They say it’s a priority, though I would advise tempering one’s expectations.
Currently, Texas funds a half day of preschool for 4-year-olds whose first language is not English, whose families have low incomes, whose parents are active duty military or who are in foster care.
Texas has some of the weakest quality standards for preschool, with no limits on student-to-teacher ratios or class sizes, according to reports from the National Institute for Early Education.
A Republican-led Legislature cut about $5.4 billion from public education funding in 2011, including $200 million for a pre-K grant program that helped some school districts offer full-day classes.
Lawmakers restored a portion of the funding in 2013, including about $30 million for the grant program.
Rep. Justin Rodriguez, D-San Antonio, said that while there’s more bipartisanship support for pre-K this year, Democrats and Republicans likely will split on whether to make it a funding priority.

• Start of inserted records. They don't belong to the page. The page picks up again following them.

Lemma checked_op_small bits debug x : 0 < bits → - 2 ^ (bits - 1) ≤ x < 2 ^ (bits - 1) → checked_op bits debug x = Some x.
Proof.
  intros Hb Hx. unfold checked_op. rewrite (proj2 (Z.leb_le _ _)), (proj2 (Z.ltb_lt _ _)) by apply Hx.
  cbn [andb negb]. rewrite andb_false_r. by rewrite signed_small.
Qed.

Lemma saturate_small x : is_i32 x → saturate x = x.
Proof. intros Hx. unfold saturate, is_i32, i32_min, i32_max in *. rewrite (proj2 (Z.leb_le _ _)), (proj2 (Z.leb_le _ _)) by lia. done. Qed.

(** Years of [i32] days. *)
Lemma civil_year n y m d : is_i32 n → civil n = (y, m, d) → -6000000 < y < 6000000.
Proof.
  intros Hn. unfold civil. set (z := n + 719468). assert (0 ≤ z mod 146097 < 146097) as Hdoe by lia.
  destruct (day_in_year _ Hdoe) as [Hy _]. intros Heq. injection Heq as <- _ _. unfold is_i32 in Hn.
  assert (-14700 ≤ z / 146097 ≤ 14704) by lia. destruct (_ <=? 2); lia.
Qed.

Lemma civil_from_days_civil n : is_i32 n → civil_from_days n = civil n.
Proof.
  intros Hn. destruct (civil n) as [[y m] d] eqn:E. pose proof (civil_year n y m d Hn E) as Hy.
  assert (civil_from_days n = let '(y, m, d) := civil n in (signed 32 y, m, d)) as ->.
  { unfold civil_from_days, civil. cbv zeta. set (doe := (n + 719468) mod 146097). fold (year_of doe).
    replace (365 * year_of doe + year_of doe / 4 - year_of doe / 100) with (year_start (year_of doe)) by (unfold year_start; lia).
    reflexivity. }
  rewrite E. do 2 f_equal. apply signed_small; lia.
Qed.

Lemma days_from_civil_number debug y m d :
  is_i32 y → y ≠ i32_min ∨ 2 < m → days_from_civil debug y m d = Some (saturate (day_number y m d)).
Proof.
  intros Hy Hmin. unfold days_from_civil, day_number, march_year.
  assert ((if m <=? 2 then checked_op 32 debug (y - 1) else Some y) = Some (if m <=? 2 then y - 1 else y)) as ->.
  { destruct (m <=? 2) eqn:E; [|done]. bool_to_prop. apply checked_op_small; unfold is_i32, i32_min in *; lia. }
  cbn [mbind option_bind]. set (y' := if m <=? 2 then y - 1 else y). reflexivity.
Qed.

Lemma days_in_month_bound y m : 0 ≤ days_in_month y m ≤ 31.
Proof. unfold days_in_month. destruct (is_leap_year y); repeat case_match; lia. Qed.

Lemma from_ymd_valid debug y m d :
  is_i32 y → valid_date y m d → y ≠ i32_min ∨ 2 < m → Date.from_ymd debug y m d = Some (Some (saturate (day_number y m d))).
Proof.
  intros Hy [Hm Hd] Hmin. unfold Date.from_ymd. pose proof (days_in_month_bound y m).
  rewrite !(proj2 (Z.leb_le _ _)) by lia. cbn [andb negb orb]. rewrite (proj2 (Z.ltb_ge _ _)) by lia.
  by rewrite days_from_civil_number.
Qed.

Lemma year_next y' : y' / 400 * 146097 + year_last (y' mod 400) + 1 = (y' + 1) / 400 * 146097 + year_start ((y' + 1) mod 400).
Proof.
  unfold year_last. destruct (y' mod 400 =? 399) eqn:E; bool_to_prop.
  - assert ((y' + 1) / 400 = y' / 400 + 1) as -> by lia. assert ((y' + 1) mod 400 = 0) as -> by lia. change (year_start 0) with 0. lia.
  - assert ((y' + 1) / 400 = y' / 400) as -> by lia. assert ((y' + 1) mod 400 = y' mod 400 + 1) as -> by lia. lia.
Qed.

Lemma next_day_number y m d :
  valid_date y m d → let '(y', m', d') := next_day (y, m, d) in valid_date y' m' d' ∧ day_number y' m' d' = day_number y m d + 1.
Proof.
  intros [Hm Hd]. unfold next_day. destruct (d <? days_in_month y m) eqn:Ed; bool_to_prop.
  { split; [split; [done|lia]|]. unfold day_number. lia. }
  assert (d = days_in_month y m) as Hdm by lia. destruct (month_length y m Hm) as (Hlen & Hmp & _). rewrite Hlen in Hdm.
  assert (∀ y m, 1 ≤ m ≤ 12 → 1 ≤ days_in_month y m) as Hpos.
  { intros y0 m0 Hm0. destruct (month_length y0 m0 Hm0) as (-> & Hmp0 & _). unfold month_start.
    destruct (march_month m0 =? 11) eqn:E; bool_to_prop; [rewrite E; destruct (is_leap_year y0); vm_compute; congruence|lia]. }
  destruct (m <? 12) eqn:Em; bool_to_prop.
  - split; [split; [lia|]; specialize (Hpos y (m + 1)); lia|]. unfold day_number. destruct (decide (m = 2)) as [->|Hm2].
    + change (march_month 2) with 11 in *. change (march_month (2 + 1)) with 0. cbn [Z.eqb Pos.eqb] in Hdm.
      change (march_year y (2 + 1)) with y. change (march_year y 2) with (y - 1).
      pose proof (year_next (y - 1)) as Hn. replace (y - 1 + 1) with y in Hn by lia.
      pose proof (year_length ((y - 1) / 400) ((y - 1) mod 400) ltac:(lia)) as Hyl.
      replace ((y - 1) / 400 * 400 + (y - 1) mod 400 + 1) with y in Hyl by lia.
      change (month_start 0) with 0. change (month_start 11) with 337 in *. clear Hlen Ed Hd. destruct (is_leap_year y); lia.
    + assert (march_month (m + 1) = march_month m + 1 ∧ march_month m ≠ 11) as [Hmm Hne].
      { unfold march_month. destruct (2 <? m) eqn:E1, (2 <? m + 1) eqn:E2; bool_to_prop; lia. }
      assert (march_year y (m + 1) = march_year y m) as ->.
      { unfold march_year. destruct (m <=? 2) eqn:E1, (m + 1 <=? 2) eqn:E2; bool_to_prop; lia. }
      rewrite Hmm. rewrite (proj2 (Z.eqb_neq _ _) Hne) in Hdm. lia.
  - assert (m = 12) as -> by lia. split; [split; [lia|]; specialize (Hpos (y + 1) 1); lia|]. unfold day_number.
    change (march_year (y + 1) 1) with (y + 1 - 1). change (march_year y 12) with y. replace (y + 1 - 1) with y by lia.
    change (march_month 12) with 9 in *. change (march_month 1) with 10. cbn [Z.eqb Pos.eqb] in Hdm. change (9 + 1) with 10 in Hdm. lia.
Qed.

“I think we’re getting past the point where we have to convince folks of the importance of pre-K,” he said.
But even though more people “are recognizing and acknowledging the importance of that early investment, it’s still going to be determined by the action of the folks in charge and whether they’ll put money behind their assertions that there is a value,” he said.
Greg Abbott put forth a pre-k plan during the campaign, though it didn’t get a lot of discussion and he was vague about details and cost. Even at the high end of his proposal, the amount the state would spend on pre-k would still be down from 2011. With other priorities likely to take precedence and little to no room for growth, my expectation is that we may get some new standards and maybe some incentive money, but nothing beyond that. So again, to sum up in three words, don’t expect much.